Context
Testing complex industrial robots (CIRs) requires testing several interacting control systems. This is challenging, especially for robots performing process-intensive tasks such as painting or gluing, since their dedicated process control systems can be loosely coupled with the robot’s motion control.
Objective
Current practices for validating CIRs involve manual test case design and execution. To reduce testing costs and improve quality assurance, a trend is to automate the generation of test cases. Our work aims to define a cost-effective automated testing technique to validate CIR control systems in an industrial context.
Method
This paper reports on a methodology, developed at ABB Robotics in collaboration with SIMULA, for the fully automated testing of CIRs control systems. Our approach draws on continuous integration principles and well-established constraint-based testing techniques.
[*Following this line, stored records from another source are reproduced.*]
Definition reconnaissance_emitted : CorrelationRecord :=
  {| rule := "reconnaissance";
     description := "Multiple discovery API calls";
     cr_source_ip := Some "203.0.113.77";
     cr_actor := None;
     sequence := None;
     event_count := 21;
     event_ids := List.map event_id (List.firstn 20 discovery_calls);
     cr_severity := "medium";
     correlation_id := "1b23c6d3835d643b" |}.

(** A HIGH event with a technique, without and with the root tag. *)
Definition high_event (tgs : list string) : Event :=
  {| event_id := Some "event-001-console-login";
     event_type := Some "ConsoleLogin";
     event_time := Some "2024-05-01T10:00:00";
     severity := Some "high";
     source_ip := None;
     network := Some {| net_source_ip := Some "203.0.113.50" |};
     actor := Some {| user_name := Some "alice"; arn := None |};
     tags := Some tgs;
     mitre_attack :=
       Some (CloudTrail.mitre "Initial Access" "T1078" "Valid Accounts") |}.

(** A finding that carries both actions, with different remote
    addresses. *)
Definition connection : GuardDuty.NetworkConnection :=
  {| GuardDuty.nc_RemoteIpDetails :=
       Some {| GuardDuty.IpAddressV4 := Some "203.0.113.100" |};
     GuardDuty.LocalPortDetails := Some {| GuardDuty.Port := Some 22 |};
     GuardDuty.RemotePortDetails := Some {| GuardDuty.Port := Some 8333 |};
     GuardDuty.Protocol := Some "TCP" |}.

Definition api_call : GuardDuty.AwsApiCall :=
  {| GuardDuty.api_RemoteIpDetails :=
       Some {| GuardDuty.IpAddressV4 := Some "198.51.100.50" |};
     GuardDuty.UserAgent := Some "aws-sdk-python/1.0" |}.

Definition both_actions : GuardDuty.Action :=
  {| GuardDuty.NetworkConnectionAction := Some connection;
     GuardDuty.AwsApiCallAction := Some api_call |}.

(** An environment for the CloudTrail normalizer in which instants are
    their own ISO-8601 text. *)
Definition iso_parse (s : string) : option string :=
  if Py.truthy_str s then Some s else None.

Definition normalize (raw_event : Json.dict)
  : Json.result (Models.SecurityEvent string) :=
  CloudTrail.normalize_cloudtrail_event string iso_parse (fun t => t)
    "2024-05-01T12:00:00.000100" "2024-05-01T12:00:00.000200"
    "2024-05-01T12:00:00.000300" "0b0e7a9c-5d1f-4c55-9a43-3f1c2d9e8a10"
    raw_event.

(** A record without any of the optional fields but with a source
    address that is not text. *)
Definition raw_list_address : Json.dict :=
  [("sourceIPAddress", Json.JList [])].

(** The root identity creating a user (scenario 1). *)
Definition raw_root_create_user : Json.dict :=
  [("eventVersion", Json.JStr "1.08");
   ("userIdentity",
     Json.JObj [("type", Json.JStr "Root");
                ("principalId", Json.JStr "123456789012");
                ("arn", Json.JStr "arn:aws:iam::123456789012:root");
                ("accountId", Json.JStr "123456789012")]);
   ("eventTime", Json.JStr "2024-05-01T11:45:00Z");
   ("eventSource", Json.JStr "iam.amazonaws.com");
   ("eventName", Json.JStr "CreateUser");
   ("awsRegion", Json.JStr "us-east-1");
   ("sourceIPAddress", Json.JStr "192.0.2.1");
   ("userAgent", Json.JStr "console.amazonaws.com");
   ("requestParameters",
     Json.JObj [("userName", Json.JStr "backdoor-admin")]);
   ("eventID", Json.JStr "event-004-root-create-user")].
(** ** Recent warning events *)

Section ArraySortOn.
Context {A : Type}.
Variable compareFn : A -> A -> Z.
Variable P : A -> Prop.
Variable R : A -> A -> Prop.
Hypothesis compare_le : forall x y, P x -> P y -> compareFn x y <= 0 -> R x y.
Hypothesis compare_gt : forall x y, P x -> P y -> compareFn x y > 0 -> R y x.
Hypothesis R_trans : forall x y z, R x y -> R y z -> R x z.

Lemma insertSorted_sorted_on x l :
  P x -> Forall P l -> StronglySorted R l ->
  StronglySorted R (insertSorted compareFn x l).
Proof.
  intros Px Pl Hs. induction Hs as [|y l Hs IH Hy]; simpl.
  - repeat constructor.
  - inversion Pl as [|? ? Py Pl']; subst.
    destruct (Z.leb_spec (compareFn x y) 0) as [Hle|Hgt].
    + constructor; [now constructor|].
      constructor; [now apply compare_le|].
      rewrite Forall_forall in *. intros z Hz.
      apply R_trans with y; auto.
    + constructor; auto.
      apply Forall_forall. intros z Hz.
      apply (Permutation_in _ (Permutation_sym (insertSorted_perm compareFn x l)))
        in Hz.
      destruct Hz as [<-|Hz].
      * apply compare_gt; auto. lia.
      * rewrite Forall_forall in Hy. auto.
Qed.

Lemma Array_sort_sorted_on l :
  Forall P l -> StronglySorted R (Array_sort compareFn l).
Proof.
  induction 1 as [|x l Px Pl IH]; simpl.
  - constructor.
  - apply insertSorted_sorted_on; auto. now apply Array_sort_Forall.
Qed.
End ArraySortOn.

Section RecentWarningsFacts.
Variable lastTimestamp : KubeEvent.t -> option string.
Variable Date_getTime : string -> option Z.


End RecentWarningsFacts.



(** ** Node issues *)

Section NodeIssuesFacts.
Variable conditionMessage : NodeCondition -> option string.

Lemma conditionIssues_fold conds : forall issues,
  let out := fold_left (conditionIssueStep conditionMessage) conds issues in
  (List.length issues <= List.length out <= List.length issues + List.length conds)%nat /\
  (out = [] <-> issues = [] /\ forall c, In c conds -> isActiveCondition c = false).
Proof.
  induction conds as [|c conds IH]; intros issues; cbn [fold_left].
  - cbv zeta. cbn [List.length]. split; [lia|]. split.
    + intros ->. split; [reflexivity|]. intros c [].
    + tauto.
  - specialize (IH (conditionIssueStep conditionMessage issues c)). cbv zeta in *.
    destruct IH as [Hlen Hnil]. unfold conditionIssueStep in *.
    destruct (isActiveCondition c) eqn:E.
    + rewrite length_app in Hlen. cbn [List.length] in *. split; [lia|].
      rewrite Hnil. split.
      * intros [H _]. destruct issues; discriminate H.
      * intros [_ H]. specialize (H c (or_introl eq_refl)). congruence.
    + cbn [List.length]. split; [lia|]. rewrite Hnil. split.
      * intros [H1 H2]. split; [exact H1|]. intros c' [<-|Hc']; auto.
      * intros [H1 H2]. split; [exact H1|]. intros c' Hc'. apply H2. now right.
Qed.

Lemma warningIssues_fold conds : forall issues,
  let out := fold_left (warningIssueStep conditionMessage) conds issues in
  (List.length issues <= List.length out <= List.length issues + List.length conds)%nat /\
  (out = [] <-> issues = [] /\ conds = []).
Proof.
  induction conds as [|c conds IH]; intros issues; cbn [fold_left].
  - cbv zeta. cbn [List.length]. split; [lia|]. tauto.
  - specialize (IH (warningIssueStep conditionMessage issues c)). cbv zeta in *.
    destruct IH as [Hlen Hnil]. split.
    + assert (Hnext : (List.length issues
                       <= List.length (warningIssueStep conditionMessage issues c)
                       <= List.length issues + 1)%nat).
      { unfold warningIssueStep. destruct (negb (existsb _ issues));
          rewrite ?length_app; cbn [List.length]; lia. }
      cbn [List.length]. lia.
    + rewrite Hnil. split; [|intros [_ H]; discriminate H].
      intros [H _]. exfalso. unfold warningIssueStep in H.
      destruct issues as [|i issues]; [cbn in H|].
      * discriminate H.
      * destruct (negb (existsb _ (i :: issues))); discriminate H.
Qed.

(** X24. A node has no issue line exactly when its status is Ready or
    Unknown, none of its conditions other than Ready has status "True",
    and the host reports no warning condition for it; there are never more
    lines than one plus the number of conditions and warning conditions.
    With "show only problems" a node is hidden exactly when it is Ready and
    has no issue line. *)
Theorem node_issues_empty_and_display (node : Node.t) (nodes : list Node.t) :
  (getNodeIssues conditionMessage node = [] <->
   (getNodeStatus node = Ready \/ getNodeStatus node = Unknown) /\
   (forall c, In c (Node.getConditions node) ->
      cond_type c = "Ready" \/ cond_status c <> "True") /\
   Node.getWarningConditions node = []) /\
  (List.length (getNodeIssues conditionMessage node)
   <= 1 + List.length (Node.getConditions node)
      + List.length (Node.getWarningConditions node))%nat /\
  (In node (displayedNodes conditionMessage true nodes) <->
   In node nodes /\
   ~ (getNodeStatus node = Ready /\ getNodeIssues conditionMessage node = [])) /\
  displayedNodes conditionMessage false nodes = nodes.
Proof.
  assert (Hactive : forall c,
            isActiveCondition c = false <->
            cond_type c = "Ready" \/ cond_status c <> "True").
  { intros c. unfold isActiveCondition.
    destruct (String.eqb_spec (cond_type c) "Ready");
      destruct (String.eqb_spec (cond_status c) "True"); cbn;
      intuition congruence. }
  split; [|split; [|split; [|reflexivity]]].
  - unfold getNodeIssues.
    set (start := match getNodeStatus node with
                  | SchedulingDisabled => _
                  | _ => _
                  end).
    destruct (warningIssues_fold (Node.getWarningConditions node)
                (fold_left (conditionIssueStep conditionMessage)
                           (Node.getConditions node) start)) as [_ Hw].
    destruct (conditionIssues_fold (Node.getConditions node) start) as [_ Hc].
    cbv zeta in *. rewrite Hw, Hc.
    assert (Hstart : start = [] <->
                     getNodeStatus node = Ready \/ getNodeStatus node = Unknown).
    { unfold start. destruct (getNodeStatus node); cbn;
        intuition (discriminate || auto). }
    rewrite Hstart. split.
    + intros [[Hs Hall] Hwc]. repeat split; auto.
      intros c Hin. apply Hactive. auto.
    + intros (Hs & Hall & Hwc). repeat split; auto.
      intros c Hin. apply Hactive. auto.
  - unfold getNodeIssues.
    set (start := match getNodeStatus node with
                  | SchedulingDisabled => _
                  | _ => _
                  end).
    destruct (warningIssues_fold (Node.getWarningConditions node)
                (fold_left (conditionIssueStep conditionMessage)
                           (Node.getConditions node) start)) as [Hw _].
    destruct (conditionIssues_fold (Node.getConditions node) start) as [Hc _].
    cbv zeta in *.
    assert (List.length start <= 1)%nat
      by (unfold start; destruct (getNodeStatus node); cbn; lia).
    lia.
  - unfold displayedNodes. cbn [negb]. rewrite filter_In.
    unfold isProblemNode, statusIs.
    destruct (getNodeIssues conditionMessage node) as [|i rest] eqn:Ei;
      destruct (getNodeStatus node); cbn;
      intuition (discriminate || congruence).
Qed.
End NodeIssuesFacts.
(** * dvc/commands/studio.py: the [dvc studio] login, logout and token commands

    A shallow embedding of [CmdStudioLogin], [CmdStudioLogout] and
    [CmdStudioToken].  Python values are modelled as the code uses them:
    the configuration is a dict of sections, each a dict of string fields;
    optional command-line arguments are [option string]; the commands run in
    a small state-and-exception monad over a world made of the persistent
    configuration store and the trace of observable events (terminal output,
    browser launches, calls to the authorization service). *)

From Stdlib Require Import ZArith Ascii String.
From stdpp Require Import gmap strings list fin_maps.

Local Open Scope string_scope.
Local Open Scope Z_scope.
Local Open Scope list_scope.

(** ** Python values and exceptions *)

Inductive exn : Type :=
| KeyError (key : string)
| ValueError (msg : string)
| OtherError (msg : string).

Inductive result (A : Type) : Type :=
| Ok (a : A)
| Raise (e : exn).
Arguments Ok {A} a.
Arguments Raise {A} e.

(** Truth value of an optional string: [None] and the empty string are
    falsy, every other string is truthy. *)
Definition truthy (x : option string) : bool :=
  match x with
  | None => false
  | Some s => if decide (s = "") then false else true
  end.

(** [not x] *)
Definition py_not (x : option string) : bool := negb (truthy x).

(** [a or b], both operands optional strings. *)
Definition py_or (a b : option string) : option string :=
  if truthy a then a else b.

(** [a or b] where [b] is known to be a string. *)
Definition or_else (a : option string) (b : string) : string :=
  match py_or a (Some b) with
  | Some s => s
  | None => b
  end.

(** The line feed of the messages' [\n]. *)
Definition nl : string := String (ascii_of_nat 10) EmptyString.

(** [s.split(sep)] for a one-character separator: the pieces between
    occurrences of [sep], in order; the empty string gives one empty piece. *)
Fixpoint str_split (sep : ascii) (s : string) : list string :=
  match s with
  | EmptyString => [EmptyString]
  | String c rest =>
      if Ascii.eqb c sep then EmptyString :: str_split sep rest
      else match str_split sep rest with
           | [] => [String c EmptyString]
           | piece :: pieces => String c piece :: pieces
           end
  end.

(** [sep.join(pieces)], the inverse view of [str_split]. *)
Fixpoint str_join (sep : ascii) (pieces : list string) : string :=
  match pieces with
  | [] => EmptyString
  | [p] => p
  | p :: ps => p +:+ String sep (str_join sep ps)
  end.

(** Whether a character occurs in a string. *)
Fixpoint str_contains (c : ascii) (s : string) : bool :=
  match s with
  | EmptyString => false
  | String d rest => Ascii.eqb d c || str_contains c rest
  end.

Definition comma : ascii := ascii_of_nat 44.

(** ** Module constants *)

Definition DEFAULT_SCOPES : string :=
  "live,dvc_experiment,view_url,dql,download_model".

Definition AVAILABLE_SCOPES : list string :=
  ["live"; "dvc_experiment"; "view_url"; "dql"; "download_model"].

(** ** The configuration store *)

(** A configuration is a dict of sections; a section is a dict of string
    fields.  The store keeps one configuration per level ("global", ...). *)
Abbreviation Conf := (gmap string (gmap string string)).
Abbreviation Store := (gmap string (gmap string (gmap string string))).

(** [get_in(conf, [k1, k2])] of funcy: the value at the nested path, [None]
    when either key is missing. *)
Definition get_in (conf : Conf) (path : string * string) : option string :=
  match conf !! path.1 with
  | Some sec => sec !! path.2
  | None => None
  end.

(** [conf[k1][k2] = v]: the inner dict is the one held by [conf], so the
    update is seen through [conf]; a missing section raises [KeyError]. *)
Definition setitem2 (conf : Conf) (k1 k2 v : string) : result Conf :=
  match conf !! k1 with
  | Some sec => Ok (<[k1 := <[k2 := v]> sec]> conf)
  | None => Raise (KeyError k1)
  end.

(** [del conf[k1][k2]]: a missing section or a missing field raises
    [KeyError]. *)
Definition delitem2 (conf : Conf) (k1 k2 : string) : result Conf :=
  match conf !! k1 with
  | None => Raise (KeyError k1)
  | Some sec =>
      match sec !! k2 with
      | None => Raise (KeyError k2)
      | Some _ => Ok (<[k1 := delete k2 sec]> conf)
      end
  end.

(** Modelled from the spec: [Config.load_one], which is not part of the
    command module.  The Scoped Config Store keeps, for each named scope, a
    configuration holding a [studio] namespace; loading a scope yields its
    configuration with the [studio] section in place (empty when nothing
    was stored in it). *)
Definition load_one (st : Store) (level : string) : Conf :=
  let conf := default ∅ (st !! level) in
  <["studio" := default ∅ (conf !! "studio")]> conf.

(** ** Worlds, events and the command monad *)

Inductive event : Type :=
| UiWrite (msg : string)
| UiErrorWrite (msg : string)
| WebbrowserOpen (url : string)
| StartDeviceLogin (client_name base_url token_name : string)
    (scopes : list string)
| CheckTokenAuthorization (uri device_code : string).
Lemma document_update_ne id f st id' :
  String.eqb id id' = false ->
  document (update id f st) !! id' = document st !! id'.
Proof.
  intros E. apply String.eqb_neq in E. rewrite document_update.
  case_decide; [contradiction | reflexivity].
Qed.

Lemma document_update_eq id f st :
  document (update id f st) !! id = f <$> document st !! id.
Proof. rewrite document_update. case_decide; [reflexivity | contradiction]. Qed.

Lemma violations_createAlertContainer st :
  violations (createAlertContainer st) = violations st.
Proof. unfold createAlertContainer. by destruct (document st !! _). Qed.

Lemma payments_createAlertContainer st :
  payments (createAlertContainer st) = payments st.
Proof. unfold createAlertContainer. by destruct (document st !! _). Qed.

(** An alert changes the document as the update of its container does. *)
Lemma document_alertIn id m t st :
  document (alertIn id m t st)
  = document (update id (fun e => with_display "block"
                                    (with_innerHTML (AlertBox t m) e)) st).
Proof. unfold alertIn, update. by destruct (document st !! id). Qed.

Lemma getValue_alertIn id m t st id' :
  getValue (alertIn id m t st) id'
  = getValue (update id (fun e => with_display "block"
                                    (with_innerHTML (AlertBox t m) e)) st) id'.
Proof. unfold getValue. by rewrite document_alertIn. Qed.

Lemma currentUser_alertIn id m t st : currentUser (alertIn id m t st) = currentUser st.
Proof. unfold alertIn, update. by destruct (document st !! id). Qed.

Lemma violations_alertIn id m t st : violations (alertIn id m t st) = violations st.
Proof. unfold alertIn, update. by destruct (document st !! id). Qed.

Lemma payments_alertIn id m t st : payments (alertIn id m t st) = payments st.
Proof. unfold alertIn, update. by destruct (document st !! id). Qed.

Lemma violations_showAlert m t c st : violations (showAlert m t c st) = violations st.
Proof.
  unfold showAlert. destruct c as [id|]; [destruct (truthy_string id)|];
    rewrite ?violations_alertIn, ?violations_createAlertContainer; done.
Qed.

Lemma payments_showAlert m t c st : payments (showAlert m t c st) = payments st.
Proof.
  unfold showAlert. destruct c as [id|]; [destruct (truthy_string id)|];
    rewrite ?payments_alertIn, ?payments_createAlertContainer; done.
Qed.

Lemma violations_expire st : violations (expire st) = violations st.
Proof. unfold expire. destruct (timers st); [reflexivity|]. apply violations_update. Qed.

Lemma violations_updateDashboard st : violations (updateDashboard st) = violations st.
Proof.
  unfold updateDashboard, updateRecentViolationsTable, updateElement.
  by rewrite !violations_update.
Qed.

Lemma payments_updateDashboard st : payments (updateDashboard st) = payments st.
Proof.
  unfold updateDashboard, updateRecentViolationsTable, updateElement.
  by rewrite !payments_update.
Qed.

Lemma violations_loadViolationsTable st :
  violations (loadViolationsTable st) = violations st.
Proof. apply violations_update. Qed.

Lemma payments_loadViolationsTable st :
  payments (loadViolationsTable st) = payments st.
Proof. apply payments_update. Qed.

Lemma violations_updateAnalyticsStats st :
  violations (updateAnalyticsStats st) = violations st.
Proof. unfold updateAnalyticsStats, updateElement. by rewrite !violations_update. Qed.

Lemma violations_loadAnalytics st : violations (loadAnalytics st) = violations st.
Proof.
  unfold loadAnalytics, displayTypeChart, displayAreaChart.
  by rewrite !violations_update, violations_updateAnalyticsStats.
Qed.

Lemma payments_loadAnalytics st : payments (loadAnalytics st) = payments st.
Proof.
  unfold loadAnalytics, displayTypeChart, displayAreaChart, updateAnalyticsStats,
    updateElement.
  by rewrite !payments_update.
Qed.

End Frame.
(** X18. For a reader that answers with a data URL
    [data:<type>;base64,<payload>] (no comma in the type nor in the
    payload), [fileToGenericBase64] gives the payload; for a reader whose
    answer holds no comma it gives [undefined]; an error of the reader is
    passed on. *)
Theorem X18_fileToGenericBase64_strips_prefix remote f :
  (∀ mime payload,
      hasChar "," mime = false → hasChar "," payload = false →
      readAsDataURL remote f
      = Fulfilled ("data:" +:+ mime +:+ ";base64," +:+ payload) →
      fileToGenericBase64 remote f = Fulfilled (Some payload))
  ∧ (∀ base64String,
      hasChar "," base64String = false →
      readAsDataURL remote f = Fulfilled base64String →
      fileToGenericBase64 remote f = Fulfilled None)
  ∧ (∀ e, readAsDataURL remote f = Rejected e →
      fileToGenericBase64 remote f = Rejected e).
Proof.
  unfold fileToGenericBase64. split_and!.
  - intros mime payload Hmime Hpayload ->.
    assert ("data:" +:+ mime +:+ ";base64," +:+ payload
            = ("data:" +:+ mime +:+ ";base64") +:+ String "," payload) as ->.
    { by rewrite !string_app_assoc. }
    rewrite splitBy_app.
    + by rewrite splitBy_no_sep.
    + rewrite !hasChar_app, Hmime. done.
  - intros base64String Hno ->. by rewrite splitBy_no_sep.
  - by intros e ->.
Qed.

Lemma X18_fileToGenericBase64_strips_prefix_witness :
  fileToGenericBase64
    (mkRemote (fun _ => Fulfilled "data:image/png;base64,QUJD")
       (fun _ _ _ => Rejected ThrownUndefined))
    (mkFile "cat.png" "image/png" "CAT")
  = Fulfilled (Some "QUJD").
Proof.
  destruct (X18_fileToGenericBase64_strips_prefix
              (mkRemote (fun _ => Fulfilled "data:image/png;base64,QUJD")
                 (fun _ _ _ => Rejected ThrownUndefined))
              (mkFile "cat.png" "image/png" "CAT")) as (Hpayload & _).
  apply (Hpayload "image/png" "QUJD"); reflexivity.
Defined.

End Service.

(** ** The worker on top of the service *)

Lemma attemptLoop_fulfils_call w fileItem fs prompt temp key maxAttempts
    remaining attempts0 lastError backoffs0 updatedFile :
  let r := attemptLoop w fileItem fs prompt temp key maxAttempts remaining
             attempts0 lastError backoffs0 in
  settled r = Fulfilled updatedFile →
  ∃ resultBase64 blob,
    translateImageWithGemini w (attempts r) fs prompt temp key
    = Fulfilled resultBase64
    ∧ fetchBlob w (attempts r) resultBase64 = Fulfilled blob
    ∧ updatedFile = completedFile fileItem resultBase64 blob.
Proof.
  revert attempts0 lastError backoffs0.
  induction remaining as [|remaining IH]; intros attempts0 lastError backoffs0; simpl;
    [done|].
  destruct (abortAtLoopTop w attempts0); simpl; [done|].
  destruct (translateImageWithGemini w (S attempts0) fs prompt temp key)
    as [resultBase64|e] eqn:Hcall; [|by apply IH].
  destruct (fetchBlob w (S attempts0) resultBase64) as [blob|e] eqn:Hblob;
    [|by apply IH].
  simpl. intros [= <-]. by exists resultBase64, blob.
Qed.

Lemma attemptLoop_all_reject w fileItem fs prompt temp key maxAttempts
    remaining attempts0 lastError backoffs0 e :
  (∀ n, translateImageWithGemini w n fs prompt temp key = Rejected e) →
  (∀ n, abortAtLoopTop w n = false) →
  let r := attemptLoop w fileItem fs prompt temp key maxAttempts remaining
             attempts0 lastError backoffs0 in
  attempts r = (attempts0 + remaining)%nat
  ∧ settled r
    = Rejected (lastErrorOr (match remaining with
                             | O => lastError
                             | S _ => Some e
                             end) "Processing failed").
Proof.
  intros Hcall Htop. revert attempts0 lastError backoffs0.
  induction remaining as [|remaining IH]; intros attempts0 lastError backoffs0; simpl.
  { split; [lia|done]. }
  rewrite Htop, Hcall.
  destruct (IH (S attempts0) (Some e)
              (if (S attempts0 <? maxAttempts)%nat && negb (abortInCatch w (S attempts0))
               then S backoffs0 else backoffs0)) as [Hn Hs].
  split; [rewrite Hn; lia|]. rewrite Hs. by destruct remaining.
Qed.

Lemma service_result_is_data_url remote files customPrompt temperature apiKey
    resultBase64 :
  geminiService.translateImageWithGemini remote files customPrompt temperature
    apiKey = Fulfilled resultBase64 →
  ∃ data, resultBase64 = "data:image/png;base64," +:+ data ∧ data ≠ "".
Proof.
  unfold geminiService.translateImageWithGemini.
  destruct (geminiService.inlineParts remote files) as [ps|e]; [|done].
  destruct (geminiService.generateContent remote _ temperature apiKey)
    as [response|e]; [|done].
  destruct (geminiService.responseParts response) as [rps|]; [|done].
  destruct (geminiService.firstImage rps) as [data|] eqn:Himg; [|done].
  intros [= <-]. exists data. split; [done|].
  clear -Himg. induction rps as [|p rps IH]; [done|].
  destruct p as [mime [d|]|text]; simpl in Himg; try by apply IH.
  destruct (String.eqb_spec d ""); [by apply IH|]. by injection Himg as <-.
Qed.

(** X19. A worker whose calls go through the service and that succeeds:
    the record it writes back is the record it was given, Completed, with
    the data URL the service returned at the last attempt for the task's
    own files and prompt, a PNG data URL with a non-empty payload, and the
    blob fetched from it; its card shows the result image and the result
    buttons, and no error line. *)
Theorem X19_completed_card_shows_service_image cfg remote fetch abortTop
    abortCatch fileItem updatedFile :
  let r := processSingleFile cfg
             (serviceWorld remote fetch abortTop abortCatch) fileItem in
  settled r = Fulfilled updatedFile →
  ∃ data blob,
    data ≠ ""
    ∧ geminiService.translateImageWithGemini (remote (attempts r))
        (taskInputs fileItem) (finalPrompt (customPromptTemplate cfg) fileItem)
        (temperature cfg) (default "" (apiKey cfg))
      = Fulfilled ("data:image/png;base64," +:+ data)
    ∧ fetch (attempts r) ("data:image/png;base64," +:+ data) = Fulfilled blob
    ∧ updatedFile
      = completedFile fileItem ("data:image/png;base64," +:+ data) blob
    ∧ showsResultImage updatedFile = true
    ∧ showsResultButtons updatedFile = true
    ∧ showsError updatedFile = false.
Proof.
  intros r. subst r. unfold processSingleFile.
  destruct (truthy (apiKey cfg)); simpl; [|done].
  fold (taskInputs fileItem). intros Hrun.
  apply attemptLoop_fulfils_call in Hrun as (resultBase64 & blob & Hcall & Hblob & ->).
  simpl in Hcall, Hblob.
  destruct (service_result_is_data_url _ _ _ _ _ _ Hcall) as (data & -> & Hne).
  exists data, blob. by split_and!.
Qed.
(** X1. For a line that is not highlighted, the array has a style in each
    of its first [e] slots and an empty slot in the others, where [e] is the
    furthest end of the line's tokens (0 when there is none); its length is
    the larger of [line.text.length] and [e], not always
    [line.text.length]. *)
Theorem getEveryCharToken_shape cm line :
  styles line = None ->
  let e := Z.to_nat (furthest (getLineTokens cm (lineNo_of cm (handle line)))) in
  exists ws,
    List.length ws = e /\
    getEveryCharToken cm line =
      map Style ws ++ repeat Hole (text_length line - e) /\
    List.length (getEveryCharToken cm line) = Nat.max (text_length line) e.
Proof.
  intros Hs e. rewrite (getEveryCharToken_fallback cm line Hs). cbn zeta.
  set (tokens := getLineTokens cm (lineNo_of cm (handle line))) in *.
  pose proof (written_length 0 tokens) as Hlen.
  rewrite Nat.add_0_l, Nat.max_0_l in Hlen. fold e in Hlen.
  exists (written 0 tokens). rewrite Hlen. split; [reflexivity|].
  split; [reflexivity|].
  rewrite length_app, length_map, repeat_length, Hlen. lia.
Qed.

(** The shape of the array for [em_line] when its text is two characters
    longer than its tokens reach. *)
Lemma getEveryCharToken_shape_witness :
  exists ws,
    List.length ws = 14%nat /\
    getEveryCharToken em_line em_long =
      map Style ws ++ [Hole; Hole] /\
    List.length (getEveryCharToken em_line em_long) = 16%nat.
Proof.
  apply (getEveryCharToken_shape em_line em_long). reflexivity.
Defined.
It is based on a novel constraint-based model for automatically generating test sequences where test sequences are both generated and executed as part of a continuous integration process.
Results
By performing a detailed analysis of experimental results over a simplified version of our constraint model, we determine the most appropriate parameterization of the operational version of the constraint model. This version is now being deployed at ABB Robotics’s CIR testing facilities and used on a permanent basis. This paper presents the empirical results obtained when automatically generating test sequences for CIRs at ABB Robotics. In a real industrial setting, the results show that our methodology is not only able to detect reintroduced known faults, but also to spot completely new faults.
Conclusion
Our empirical evaluation shows that constraint-based testing is appropriate for automatically generating test sequences for CIRs and can be faithfully deployed in an industrial context.